A single-nanoparticle detection method is reported for characterizing the size distribution of noble metal nanoparticles in solution by combining resonance light scattering correlation spectroscopy (RLSCS) with the maximum entropy method (MEM). The principle of RLSCS is based on the autocorrelation analysis of the resonance light scattering (RLS) fluctuations due to Brownian motion of a single nanoparticle in a highly focused detection volume (less than 1.0 fL), which resembles fluorescence correlation spectroscopy (FCS). However, RLS intensity of nanoparticles such as gold nanoparticles (GNPs) is proportional to the sixth power of sizes according to the Mie theory, which is different from the optical properties of fluorescent molecules. Herein the present FCS theoretical model cannot be directly applied in RLSCS to characterize GNPs. In this study, we used GNPs as model samples and first established an RLSCS theoretical model for the size distribution of GNPs by using the maximum entropy method (MEM), which is called MEM-RLSCS. This model covers the contribution of single-particle brightness of GNPs to the MEM fitting process based on the Mie theory. Then we preformed computer simulations of this model.
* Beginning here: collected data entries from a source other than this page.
(** With a [size_t] of 32 bits. *)
Lemma c_encode_correct_witness : exists e,
  MarshalBinary (N := c_naming (s_package demo_checked)) (s_messages demo_checked) demo_c = Ok e /\
  c_encode 32 (s_package demo_checked) (s_messages demo_checked) demo_c (replicate 60 Byte.xff) = Ok (e ++ drop (List.length e) (replicate 60 Byte.xff), 54) /\
  c_encode 32 (s_package demo_checked) (s_messages demo_checked) demo_c (replicate 53 Byte.xff) = Ok (replicate 53 Byte.xff, 0).
Proof.
  destruct (c_encode_correct 32 demo_checked 0 demo_shape demo_c demo_raws (replicate 60 Byte.xff) demo_checked_ok ltac:(lia)
    demo_shape_lookup demo_c_typed demo_c_raws) as [H _]; [vm_compute; reflexivity|].
  destruct (c_encode_correct 32 demo_checked 0 demo_shape demo_c demo_raws (replicate 53 Byte.xff) demo_checked_ok ltac:(lia)
    demo_shape_lookup demo_c_typed demo_c_raws) as [H' _]; [vm_compute; reflexivity|].
  assert (Hs : msg_Size demo_shape demo_raws = 54) by (vm_compute; reflexivity). rewrite Hs in H, H'.
  destruct (H demo_raws_fit) as (e & He & _ & Hto). destruct (H' demo_raws_fit) as (e' & _ & _ & Hto').
  exists e. split; [exact He|]. split; [exact Hto|exact Hto'].
Defined.

(** ** Names *)

(** The messages [Item] and [ItemSize]. *)
Definition clash_schema : Schema :=
  let p := mkPos 1 1 in
  mkSchema "demo.ipc" "demo" p
    [mkMessage "Item" 1 [mkField "id" (TBasic U32 p) p 0] p p 0 0;
     mkMessage "ItemSize" 2 [mkField "width" (TBasic U32 p) p 0] p p 0 0]%string [] ∅.

Definition clash_checked : Schema := match Check_ clash_schema with Some (inr s) => s | _ => clash_schema end.

Lemma has_line x l : List.existsb (String.eqb x) l = true -> x ∈ l.
Proof. intros (y & Hy & ->%String.eqb_eq)%existsb_exists. by apply list_elem_of_In. Qed.

(** [Check] accepts a schema with a message [Item] and a message [ItemSize], and the
    generated C header declares [demo_item_size] twice, as a function and as a type. *)
Theorem c_name_clash : exists s,
  Check_ clash_schema = Some (inr s) /\
  "static inline size_t demo_item_size(const demo_item *m) {"%string ∈ genC_lines s /\
  "typedef struct demo_item_size {"%string ∈ genC_lines s /\ "} demo_item_size;"%string ∈ genC_lines s.
Proof.
  exists clash_checked. split_and!; [vm_compute; reflexivity|..]; apply has_line; vm_compute; reflexivity.
Qed.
The simulated results documented that the model proposed was able to well describe the diffusion behaviors and size distribution of nanoparticles. We investigated the effects of certain factors such as size difference, the relative concentration, and single-particle brightness on the size distribution. Finally, we used the MEM-RLSCS for characterization of GNPs in solution, and the results obtained were in agreement with the size distribution of GNPs from transmission electron microscopy (TEM). This method is also suitable for characterization of other metal nanoparticles (such as silver nanoparticles) in solution and in situ study diffusion dynamics of nanoparticles in living cells.